What the exercise asks
Among the records below, find the lines with the word "exact" and copy them.

Records for this exercise
(** * slack-mcp: credential lifecycle and authenticated dispatch

    A shallow embedding of the token-management and dispatch core of
    [src/slack.py] (module state [_token_state], [_get_token_type],
    [_load_token_from_env], [_save_tokens_to_env], [_refresh_token],
    [_get_token], [_is_user_token], [_post], [_get]) together with the
    properties the design document states about them.

    A string is a Python [str] in its UTF-8 encoding: prefix tests,
    concatenation and emptiness read the same on both sides.  A call is
    run to completion before the next one starts: the interleaving of
    coroutines is not part of the model.  The network is
    a pair of answer sequences, indexed by the number of requests the
    process has sent so far, and every statement below quantifies over
    them. *)

From Stdlib Require Import String Ascii List ZArith Bool Arith Lia.
From stdpp Require Import base option gmap strings.
From Equations Require Import Equations.
Import ListNotations.

Local Open Scope string_scope.
Local Open Scope list_scope.

Set Warnings "-register-all".

(** ** Python values *)

(** Decoded JSON ([resp.json()]).  Numbers are kept as integers; the code
    only ever asks a payload value for its truthiness and compares it with
    a string literal. *)
Inductive pyval : Type :=
| PNone
| PBool (b : bool)
| PInt (z : Z)
| PStr (s : string)
| PList (l : list pyval)
| PDict (d : gmap string pyval).

(** [bool(v)] *)
Definition truthy (v : pyval) : bool :=
  match v with
  | PNone => false
  | PBool b => b
  | PInt z => negb (Z.eqb z 0)
  | PStr s => negb (String.eqb s "")
  | PList l => match l with [] => false | _ :: _ => true end
  | PDict d => negb (bool_decide (d = ∅))
  end.

(** [v == "literal"]: only a [str] equals a [str]. *)
Definition py_eq_str (v : pyval) (lit : string) : bool :=
  match v with
  | PStr s => String.eqb s lit
  | _ => false
  end.

(** [d.get(k)]: the value, or [None] when the key is absent. *)
Definition dict_get (d : gmap string pyval) (k : string) : pyval :=
  default PNone (d !! k).

(** [bool(s)] for a [str]. *)
Definition nonempty (s : string) : bool := negb (String.eqb s "").

(** [a or b] on strings: [a] when it is truthy, otherwise [b]. *)
Definition str_or (a b : string) : string := if nonempty a then a else b.

(** [s.startswith(p)] *)
Definition startswith (s p : string) : bool := String.prefix p s.

(** [s.startswith((p1, p2, ...))] *)
Definition startswith_any (s : string) (ps : list string) : bool :=
  existsb (startswith s) ps.

(** ** Text and lines *)

Definition LF : ascii := "010"%char.
Definition CR : ascii := "013"%char.

(** The one-byte line boundaries of [str.splitlines] other than [\r]:
    [\n], [\v], [\f], [\x1c], [\x1d], [\x1e]. *)
Definition is_simple_break (c : ascii) : bool :=
  existsb (Ascii.eqb c)
    ["010"%char; "011"%char; "012"%char; "028"%char; "029"%char;
     "030"%char].
Lemma minimax_plain_value t : plain_value t.
Proof.
  induction t as [t IH] using Node_ind. intros d m v t'.
  rewrite minimax_plain_eq. intros H. inv_bind H. destruct a.
  - inv_bind H. injection H as <- <-. by eapply heuristic_search_value.
  - destruct m; inv_bind H; destruct a as [r kids]; injection H as <- <-.
    + eapply plain_max_loop_value; eauto. right. by left.
    + eapply plain_min_loop_value; eauto. right. by right.
Qed.

(** X14.  A value returned by either search, on any tree, with any depth
    and window, is a value of the heuristic (between -104 and 104) or one
    of the two values with which the loops start, -9999999 and 9999999; so
    it lies strictly inside the window (-99999999, 99999999) of main. *)
Theorem search_values (t : Node) (d : Z) (m : bool) (v : Z) :
  ((exists alpha beta t', minimax t d alpha beta m = Ok (v, t')) \/
   (exists t', minimax_plain t d m = Ok (v, t'))) ->
  (-104 <= v <= 104 \/ v = -9999999 \/ v = 9999999) /\
  -99999999 < v < 99999999.
Proof.
  intros H.
  assert (Hv : search_value v).
  { destruct H as [(alpha & beta & t' & H)|(t' & H)].
    - exact (minimax_pruned_value t _ _ _ _ _ _ H).
    - exact (minimax_plain_value t _ _ _ _ H). }
  split; [exact Hv|]. unfold search_value in Hv. lia.
Qed.

Lemma search_values_witness :
  minimax_plain opening_tree 2 true = Ok (-1, opening_searched) /\
  (-104 <= -1 <= 104 \/ -1 = -9999999 \/ -1 = 9999999).
Proof.
  assert (H : minimax_plain opening_tree 2 true = Ok (-1, opening_searched))
    by (vm_compute; reflexivity).
  split; [exact H|].
  exact (proj1 (search_values opening_tree 2 true (-1)
                  (or_intror (ex_intro _ opening_searched H)))).
Defined.

(** X15.  Alpha-beta with any window alpha < beta, on any tree: where the
    search without pruning returns [v], the pruned search returns too, and
    its value [r] is [v] when [v] lies strictly inside the window, at most
    alpha when [v] is at most alpha, and at least beta when [v] is at least
    beta. *)
Theorem alpha_beta_window (t : Node) (d alpha beta : Z) (m : bool) (v : Z)
    (tp : Node) :
  alpha < beta ->
  minimax_plain t d m = Ok (v, tp) ->
  exists r ta,
    minimax t d alpha beta m = Ok (r, ta) /\
    (v <= alpha -> r <= alpha) /\
    (beta <= v -> beta <= r) /\
    (alpha < v < beta -> r = v).
Proof.
  intros Hab H.
  destruct (minimax_pruning_sound t d alpha beta m v tp Hab H)
    as (r & ta & Hr & Hlow & Hhigh & Heq).
  exists r, ta. repeat split; assumption.
Qed.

Reply
    - exact (minimax_pruned_value t _ _ _ _ _ _ H).
    - exact (minimax_plain_value t _ _ _ _ H). }
  split; [exact Hv|]. unfold search_value in Hv. lia.
  split; [exact H|].
  exact (proj1 (search_values opening_tree 2 true (-1)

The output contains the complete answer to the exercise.